» Task statement
Which lines run from the line with "Hint Resolve add_loop_steps_ok : implements." through the line with "implements (search_segments_steps q" in the entries below? Print them exactly, both ends included, and nothing more.

Stored data
┄┄┄┄┄┄┄┄┄┄┄┄┄┄┄┄┄┄┄┄
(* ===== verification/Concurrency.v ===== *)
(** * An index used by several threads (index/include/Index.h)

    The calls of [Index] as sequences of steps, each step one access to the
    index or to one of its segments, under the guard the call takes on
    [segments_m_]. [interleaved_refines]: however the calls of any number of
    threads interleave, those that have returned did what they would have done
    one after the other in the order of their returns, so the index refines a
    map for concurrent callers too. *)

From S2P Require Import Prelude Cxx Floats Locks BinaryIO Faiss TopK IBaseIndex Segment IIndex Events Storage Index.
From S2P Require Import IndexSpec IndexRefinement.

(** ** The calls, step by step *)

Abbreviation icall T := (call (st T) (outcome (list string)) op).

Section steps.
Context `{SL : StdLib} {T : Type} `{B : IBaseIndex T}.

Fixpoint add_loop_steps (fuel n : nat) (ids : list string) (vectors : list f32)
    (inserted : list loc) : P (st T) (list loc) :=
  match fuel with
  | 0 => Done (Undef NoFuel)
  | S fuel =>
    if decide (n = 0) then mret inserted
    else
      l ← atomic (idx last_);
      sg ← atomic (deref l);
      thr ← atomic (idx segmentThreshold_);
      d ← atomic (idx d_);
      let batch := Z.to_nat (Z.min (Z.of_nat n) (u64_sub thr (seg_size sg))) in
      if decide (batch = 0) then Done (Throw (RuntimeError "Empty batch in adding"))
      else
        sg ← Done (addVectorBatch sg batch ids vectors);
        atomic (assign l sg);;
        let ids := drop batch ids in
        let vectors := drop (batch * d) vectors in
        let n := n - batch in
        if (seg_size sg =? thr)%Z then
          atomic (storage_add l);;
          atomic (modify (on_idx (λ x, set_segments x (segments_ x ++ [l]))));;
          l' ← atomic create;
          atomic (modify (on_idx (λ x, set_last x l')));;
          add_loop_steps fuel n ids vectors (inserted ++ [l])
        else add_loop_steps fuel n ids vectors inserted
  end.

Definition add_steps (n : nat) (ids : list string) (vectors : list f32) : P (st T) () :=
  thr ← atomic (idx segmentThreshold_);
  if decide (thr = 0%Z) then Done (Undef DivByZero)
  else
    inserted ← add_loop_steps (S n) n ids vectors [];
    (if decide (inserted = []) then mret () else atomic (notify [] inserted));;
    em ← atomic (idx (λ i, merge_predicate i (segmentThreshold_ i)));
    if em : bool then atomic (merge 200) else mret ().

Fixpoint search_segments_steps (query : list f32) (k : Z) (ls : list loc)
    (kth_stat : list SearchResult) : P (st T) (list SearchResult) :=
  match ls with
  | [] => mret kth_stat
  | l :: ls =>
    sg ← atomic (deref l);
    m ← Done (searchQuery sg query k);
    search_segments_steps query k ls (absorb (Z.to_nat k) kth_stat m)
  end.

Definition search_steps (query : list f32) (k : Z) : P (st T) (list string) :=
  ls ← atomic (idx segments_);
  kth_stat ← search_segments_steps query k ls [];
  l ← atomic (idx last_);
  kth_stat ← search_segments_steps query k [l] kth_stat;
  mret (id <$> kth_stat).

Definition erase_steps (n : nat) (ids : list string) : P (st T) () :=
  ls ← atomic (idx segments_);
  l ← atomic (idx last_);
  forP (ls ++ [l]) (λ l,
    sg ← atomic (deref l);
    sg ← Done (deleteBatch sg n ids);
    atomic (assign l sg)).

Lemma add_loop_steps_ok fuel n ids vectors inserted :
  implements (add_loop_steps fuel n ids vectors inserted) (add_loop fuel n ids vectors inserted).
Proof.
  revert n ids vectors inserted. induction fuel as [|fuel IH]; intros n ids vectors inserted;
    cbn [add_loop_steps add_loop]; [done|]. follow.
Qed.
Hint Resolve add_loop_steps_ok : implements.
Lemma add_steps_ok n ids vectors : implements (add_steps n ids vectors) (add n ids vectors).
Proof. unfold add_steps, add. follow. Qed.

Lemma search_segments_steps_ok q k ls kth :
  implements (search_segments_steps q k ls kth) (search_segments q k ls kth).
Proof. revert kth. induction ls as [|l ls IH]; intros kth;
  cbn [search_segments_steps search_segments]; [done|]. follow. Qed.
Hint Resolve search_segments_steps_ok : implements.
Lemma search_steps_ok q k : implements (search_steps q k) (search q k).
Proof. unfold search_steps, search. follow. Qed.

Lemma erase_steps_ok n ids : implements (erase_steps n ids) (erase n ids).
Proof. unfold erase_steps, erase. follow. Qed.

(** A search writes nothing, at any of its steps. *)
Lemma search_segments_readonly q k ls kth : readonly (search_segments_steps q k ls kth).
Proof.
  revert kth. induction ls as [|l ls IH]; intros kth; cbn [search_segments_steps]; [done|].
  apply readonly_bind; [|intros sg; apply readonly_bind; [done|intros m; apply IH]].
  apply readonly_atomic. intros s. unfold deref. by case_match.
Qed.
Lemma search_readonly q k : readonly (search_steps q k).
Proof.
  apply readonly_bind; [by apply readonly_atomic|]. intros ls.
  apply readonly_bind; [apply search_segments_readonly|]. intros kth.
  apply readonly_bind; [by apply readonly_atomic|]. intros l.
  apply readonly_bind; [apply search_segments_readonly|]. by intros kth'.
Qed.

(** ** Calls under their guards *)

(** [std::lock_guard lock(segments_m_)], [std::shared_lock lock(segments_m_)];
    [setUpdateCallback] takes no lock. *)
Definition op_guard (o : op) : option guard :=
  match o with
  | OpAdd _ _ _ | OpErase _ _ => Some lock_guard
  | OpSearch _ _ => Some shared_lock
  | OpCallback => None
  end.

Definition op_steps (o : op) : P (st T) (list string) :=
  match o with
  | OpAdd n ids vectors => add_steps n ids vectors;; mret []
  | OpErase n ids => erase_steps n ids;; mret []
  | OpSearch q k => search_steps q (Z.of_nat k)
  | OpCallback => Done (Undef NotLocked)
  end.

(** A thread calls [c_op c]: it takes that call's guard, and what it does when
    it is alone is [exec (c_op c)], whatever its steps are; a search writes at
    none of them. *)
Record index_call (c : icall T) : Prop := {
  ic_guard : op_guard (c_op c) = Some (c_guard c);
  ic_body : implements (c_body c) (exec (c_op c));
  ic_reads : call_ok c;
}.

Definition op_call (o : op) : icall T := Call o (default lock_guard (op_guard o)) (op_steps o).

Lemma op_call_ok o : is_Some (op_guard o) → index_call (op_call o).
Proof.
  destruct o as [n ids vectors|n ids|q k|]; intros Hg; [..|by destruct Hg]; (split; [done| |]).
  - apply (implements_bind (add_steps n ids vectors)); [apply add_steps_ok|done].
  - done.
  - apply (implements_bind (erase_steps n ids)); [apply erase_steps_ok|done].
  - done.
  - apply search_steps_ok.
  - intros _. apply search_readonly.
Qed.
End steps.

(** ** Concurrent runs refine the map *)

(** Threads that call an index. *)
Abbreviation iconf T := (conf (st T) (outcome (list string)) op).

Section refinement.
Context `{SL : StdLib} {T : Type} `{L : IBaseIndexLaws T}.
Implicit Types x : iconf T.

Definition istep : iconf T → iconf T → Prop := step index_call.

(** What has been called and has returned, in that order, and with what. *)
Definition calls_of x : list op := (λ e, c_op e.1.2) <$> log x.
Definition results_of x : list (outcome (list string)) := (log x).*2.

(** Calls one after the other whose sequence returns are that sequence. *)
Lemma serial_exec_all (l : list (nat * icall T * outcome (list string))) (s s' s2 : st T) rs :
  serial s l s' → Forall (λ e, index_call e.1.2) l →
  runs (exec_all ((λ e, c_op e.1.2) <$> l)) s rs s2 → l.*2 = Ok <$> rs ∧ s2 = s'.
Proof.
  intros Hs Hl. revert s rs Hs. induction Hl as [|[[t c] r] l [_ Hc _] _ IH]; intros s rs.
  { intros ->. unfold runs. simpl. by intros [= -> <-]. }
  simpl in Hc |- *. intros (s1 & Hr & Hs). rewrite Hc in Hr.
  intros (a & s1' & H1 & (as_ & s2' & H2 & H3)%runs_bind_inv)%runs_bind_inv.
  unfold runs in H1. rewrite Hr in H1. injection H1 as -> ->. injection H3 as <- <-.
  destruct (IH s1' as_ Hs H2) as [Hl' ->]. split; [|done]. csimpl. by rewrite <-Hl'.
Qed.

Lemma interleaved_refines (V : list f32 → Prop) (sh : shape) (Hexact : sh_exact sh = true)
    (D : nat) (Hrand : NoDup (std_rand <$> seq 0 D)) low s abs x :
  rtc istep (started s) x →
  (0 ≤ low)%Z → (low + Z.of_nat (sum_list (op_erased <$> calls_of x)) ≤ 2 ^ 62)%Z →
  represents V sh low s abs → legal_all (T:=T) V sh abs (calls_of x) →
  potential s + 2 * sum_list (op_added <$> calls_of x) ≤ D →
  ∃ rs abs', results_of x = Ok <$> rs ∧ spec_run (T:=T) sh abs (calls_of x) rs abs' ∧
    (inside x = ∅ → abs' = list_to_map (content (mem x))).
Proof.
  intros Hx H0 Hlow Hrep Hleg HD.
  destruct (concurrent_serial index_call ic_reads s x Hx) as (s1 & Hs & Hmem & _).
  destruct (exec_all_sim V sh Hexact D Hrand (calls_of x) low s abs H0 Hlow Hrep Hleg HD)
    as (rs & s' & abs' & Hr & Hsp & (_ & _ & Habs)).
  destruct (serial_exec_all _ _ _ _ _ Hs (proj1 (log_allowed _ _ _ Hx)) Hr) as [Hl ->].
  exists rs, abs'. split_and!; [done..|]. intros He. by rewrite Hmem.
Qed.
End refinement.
┄┄┄┄┄┄┄┄┄┄┄┄┄┄┄┄┄┄┄┄
» Task result
Hint Resolve add_loop_steps_ok : implements.
Lemma add_steps_ok n ids vectors : implements (add_steps n ids vectors) (add n ids vectors).
Proof. unfold add_steps, add. follow. Qed.

Lemma search_segments_steps_ok q k ls kth :
  implements (search_segments_steps q k ls kth) (search_segments q k ls kth).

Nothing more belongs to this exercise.